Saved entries
──────────

(** C5, as the code has it.  For an authorised request whose product list
    normalises, when the bulk insert reports failure every row of
    [productsToInsert] is inserted again on its own, in order, and the
    failures are collected as [{product, error}] entries.  With no entry the
    answer is the success, its message counting as many products as the
    input has and its list being the normalised one, and the cache is
    cleared; with an entry the answer is status 500 carrying all of them. *)
Theorem Part000_replaceAllProducts_fallback
    (xs ns : list value) (w : world) (d : fault) (message : string) (fs : list fault) :
  xs <> [] ->
  Part000.normalizeProducts (VArr xs) = Ok ns ->
  faults w = d :: Fails message :: fs ->
  (forall m, d <> Rejects m) ->
  let rows := productsToInsert ns in
  let errors := rowFailures rows fs in
  let out := Part000.replaceAllProducts (adminRequest (VObj [("products", VArr xs)])) w in
  length ns = length xs /\
  trace out.2 = trace w ++ [DeleteProducts; InsertProducts rows] ++ map InsertProduct rows /\
  (errors = [] ->
   out.1 = savedProducts ns /\
   count (length ns) = count (length xs) /\
   cache out.2 = {| cache_products := None; productsTimestamp := 0 |}) /\
  (errors <> [] -> out.1 = partialWriteFailure errors).
Proof.
  intros Hxs Hn Hf Hd rows errors out.
  pose proof (Part000_normalizeProducts_length _ _ Hn) as Hlen.
  split; [done|].
  assert (Hpos : (0 <? length ns)%nat = true).
  { apply Nat.ltb_lt. rewrite Hlen. destruct xs; [done|simpl; lia]. }
  set (w1 := issued DeleteProducts (Fails message :: fs)
               (match d with Answers => (Supabase.deleteProducts (db w)).2 | _ => db w end) w).
  set (w2 := issued (InsertProducts rows) fs (db w1) w1).
  destruct (Part000_insertEach_spec rows [] [] w2) as (s' & w3 & He & Ht & Hc).
  assert (Hout : out =
            match rowFailures rows fs with
            | [] => (savedProducts ns, (clearCache w3).2)
            | _ => (partialWriteFailure (rowFailures rows fs), w3)
            end).
  { unfold out, Part000.replaceAllProducts, tryCatch, bind, lift, adminRequest. cbn.
    rewrite Hn. unfold call at 1. rewrite Hf.
    assert (Hdel : (match d with
                    | Answers => let '(r, d0) := Supabase.deleteProducts (db w) in
                                 (Ok r, issued DeleteProducts (Fails message :: fs) d0 w)
                    | Fails m => (Ok (Error m),
                                  issued DeleteProducts (Fails message :: fs) (db w) w)
                    | Rejects m => (Throw (StoreError m),
                                    issued DeleteProducts (Fails message :: fs) (db w) w)
                    end) = (Ok (match d with Answers => Data tt | Fails m => Error m
                                             | Rejects m => Error m end), w1)).
    { destruct d as [|m|m]; [done|done|by destruct (Hd m)]. }
    rewrite Hdel. cbn in Hpos. rewrite Hpos. fold rows. unfold call at 1. cbn [faults issued].
    change (issued (InsertProducts rows) fs (db w1) w1) with w2.
    change (faults w1) with (Fails message :: fs). cbn iota.
    change {| db := db w1; cache := cache w1; faults := fs;
              trace := trace w1 ++ [InsertProducts rows] |} with w2.
    cbv beta. change (issued (InsertProducts rows) fs (db w1) w1) with w2.
    rewrite He. cbn [app]. change (faults w2) with fs.
    by destruct (rowFailures rows fs). }
  assert (Htr : trace w3 = trace w ++ [DeleteProducts; InsertProducts rows]
                                     ++ map InsertProduct rows).
  { rewrite Ht. unfold w2, w1. simpl. by rewrite <- !app_assoc. }
  fold errors in Hout. rewrite Hout. destruct errors as [|err errs] eqn:Herr; simpl.
  - split; [done|]. split; [by rewrite Hlen|done].
  - split; [done|]. split; [done|]. by intros _.
Qed.

Lemma Part000_replaceAllProducts_fallback_witness :
  exists ns,
    Part000.normalizeProducts (VArr [tee]) = Ok ns /\
    (Part000.replaceAllProducts (adminRequest (VObj [("products", VArr [tee])]))
       (bulkFailingWorld [])).1 = savedProducts ns /\
    (Part000.replaceAllProducts (adminRequest (VObj [("products", VArr [tee])]))
       (bulkFailingWorld [Fails "row rejected"])).1
    = partialWriteFailure [(VStr "Tee", "row rejected"%string)].
Proof.
  eexists. split; [reflexivity|].
  split.
  - destruct (Part000_replaceAllProducts_fallback [tee] _ (bulkFailingWorld []) Answers
                "bulk insert failed" [] ltac:(done) eq_refl eq_refl ltac:(done))
      as (_ & _ & Hok & _).
    by apply Hok.
  - destruct (Part000_replaceAllProducts_fallback [tee] _
                (bulkFailingWorld [Fails "row rejected"]) Answers
                "bulk insert failed" [Fails "row rejected"]
                ltac:(done) eq_refl eq_refl ltac:(done))
      as (_ & _ & _ & Hko).
    by apply Hko.
Defined.

(** C5 fails as stated: in server.js a failed bulk insert ends the request
    with status 500 at once; no row is inserted on its own, although every
    such insert would have succeeded. *)
Lemma ServerJs_replaceAllProducts_no_retry :
  exists ns,
    ServerJs.normalizeProducts (VArr [tee]) = Ok ns /\
    rowFailures (productsToInsert ns) [] = [] /\
    (ServerJs.replaceAllProducts None
       (adminRequest (VObj [("products", VArr [tee])])) (bulkFailingWorld [])).1
    = failure 500 "Erro ao salvar novos dados" /\
    trace (ServerJs.replaceAllProducts None
             (adminRequest (VObj [("products", VArr [tee])])) (bulkFailingWorld [])).2
    = [DeleteProducts; InsertProducts (productsToInsert ns)].
Proof. eexists. by vm_compute. Qed.

(** *** POST /categories *)

#[local] Arguments categoriesToUpsert : simpl never.

Lemma memberOf_spec ids id : Supabase.memberOf ids id = true <-> id ∈ ids.
Proof.
  unfold Supabase.memberOf. rewrite existsb_exists. split.
  - intros (x & Hx & ->%String.eqb_eq). by apply list_elem_of_In.
  - intros H. exists id. split; [by apply list_elem_of_In|apply String.eqb_refl].
Qed.

Lemma upsertCategory_ids r t id :
  id ∈ idsOf (Supabase.upsertCategory r t) <-> id = cat_id r \/ id ∈ idsOf t.
Proof.
  unfold idsOf. induction t as [|c t IH]; simpl.
  - rewrite elem_of_cons, elem_of_nil. tauto.
  - destruct (String.eqb_spec (cat_id c) (cat_id r)) as [Heq|Hne]; simpl.
    + rewrite !elem_of_cons, Heq. tauto.
    + rewrite !elem_of_cons, IH. tauto.
Qed.




Lemma upsertAll_ids rows : forall t id,
  id ∈ idsOf (upsertAll rows t) <-> id ∈ idsOf rows \/ id ∈ idsOf t.
Proof.
  unfold upsertAll. induction rows as [|r rows IH]; intros t id; simpl.
  - unfold idsOf at 2. simpl. rewrite elem_of_nil. tauto.
  - rewrite IH, upsertCategory_ids. unfold idsOf at 3. simpl.
    rewrite elem_of_cons. tauto.
Qed.




Lemma categoriesToUpsert_ids ns ids :
  mapM (fun cat => toStr (field "id" cat)) ns = Ok ids ->
  idsOf (categoriesToUpsert ns) = ids.
Proof.
  intros H%mapM_Ok_inv. unfold idsOf, categoriesToUpsert.
  induction H as [|c id ns ids Hc _ IH]; simpl; [done|].
  f_equal; [|done]. unfold text. by rewrite Hc.
Qed.


Lemma adminRequest_authorized body :
  unauthorized Part000.checkAuth (adminRequest body) = false /\
  forall ADMIN_TOKEN, unauthorized (ServerJs.checkAuth ADMIN_TOKEN) (adminRequest body) = false.
Proof.
  split; [by vm_compute|]. intros t. unfold unauthorized, ServerJs.checkAuth.
  cbn [authorization adminRequest truthy negb orb].
  replace (removeFirst "Bearer " "Bearer authenticated_admin_token")
    with "authenticated_admin_token"%string by (by vm_compute).
  rewrite String.eqb_refl. by rewrite orb_true_r.
Qed.




(** *** DELETE /categories/:categoryId *)


Lemma hasCategory_setCategory id to row :
  hasCategory id row = true ->
  hasCategory to (Supabase.setCategory to row) = true /\
  (to <> id -> hasCategory id (Supabase.setCategory to row) = false).
Proof.
  unfold hasCategory, Supabase.setCategory. destruct row; try done. simpl.
  intros _. rewrite lookupField_setField, String.eqb_refl. split; [done|].
  intros Hne. by apply String.eqb_neq.
Qed.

──────────

- **Task description**
In the entries above, find the line holding "intros H%mapM_Ok_inv. unfold" and the line holding "hasCategory id row = true ->"; print both of them and every line between, exactly, and nothing else.

- **Response**
  intros H%mapM_Ok_inv. unfold idsOf, categoriesToUpsert.
  induction H as [|c id ns ids Hc _ IH]; simpl; [done|].
  f_equal; [|done]. unfold text. by rewrite Hc.
Qed.


Lemma adminRequest_authorized body :
  unauthorized Part000.checkAuth (adminRequest body) = false /\
  forall ADMIN_TOKEN, unauthorized (ServerJs.checkAuth ADMIN_TOKEN) (adminRequest body) = false.
Proof.
  split; [by vm_compute|]. intros t. unfold unauthorized, ServerJs.checkAuth.
  cbn [authorization adminRequest truthy negb orb].
  replace (removeFirst "Bearer " "Bearer authenticated_admin_token")
    with "authenticated_admin_token"%string by (by vm_compute).
  rewrite String.eqb_refl. by rewrite orb_true_r.
Qed.




(** *** DELETE /categories/:categoryId *)


Lemma hasCategory_setCategory id to row :
  hasCategory id row = true ->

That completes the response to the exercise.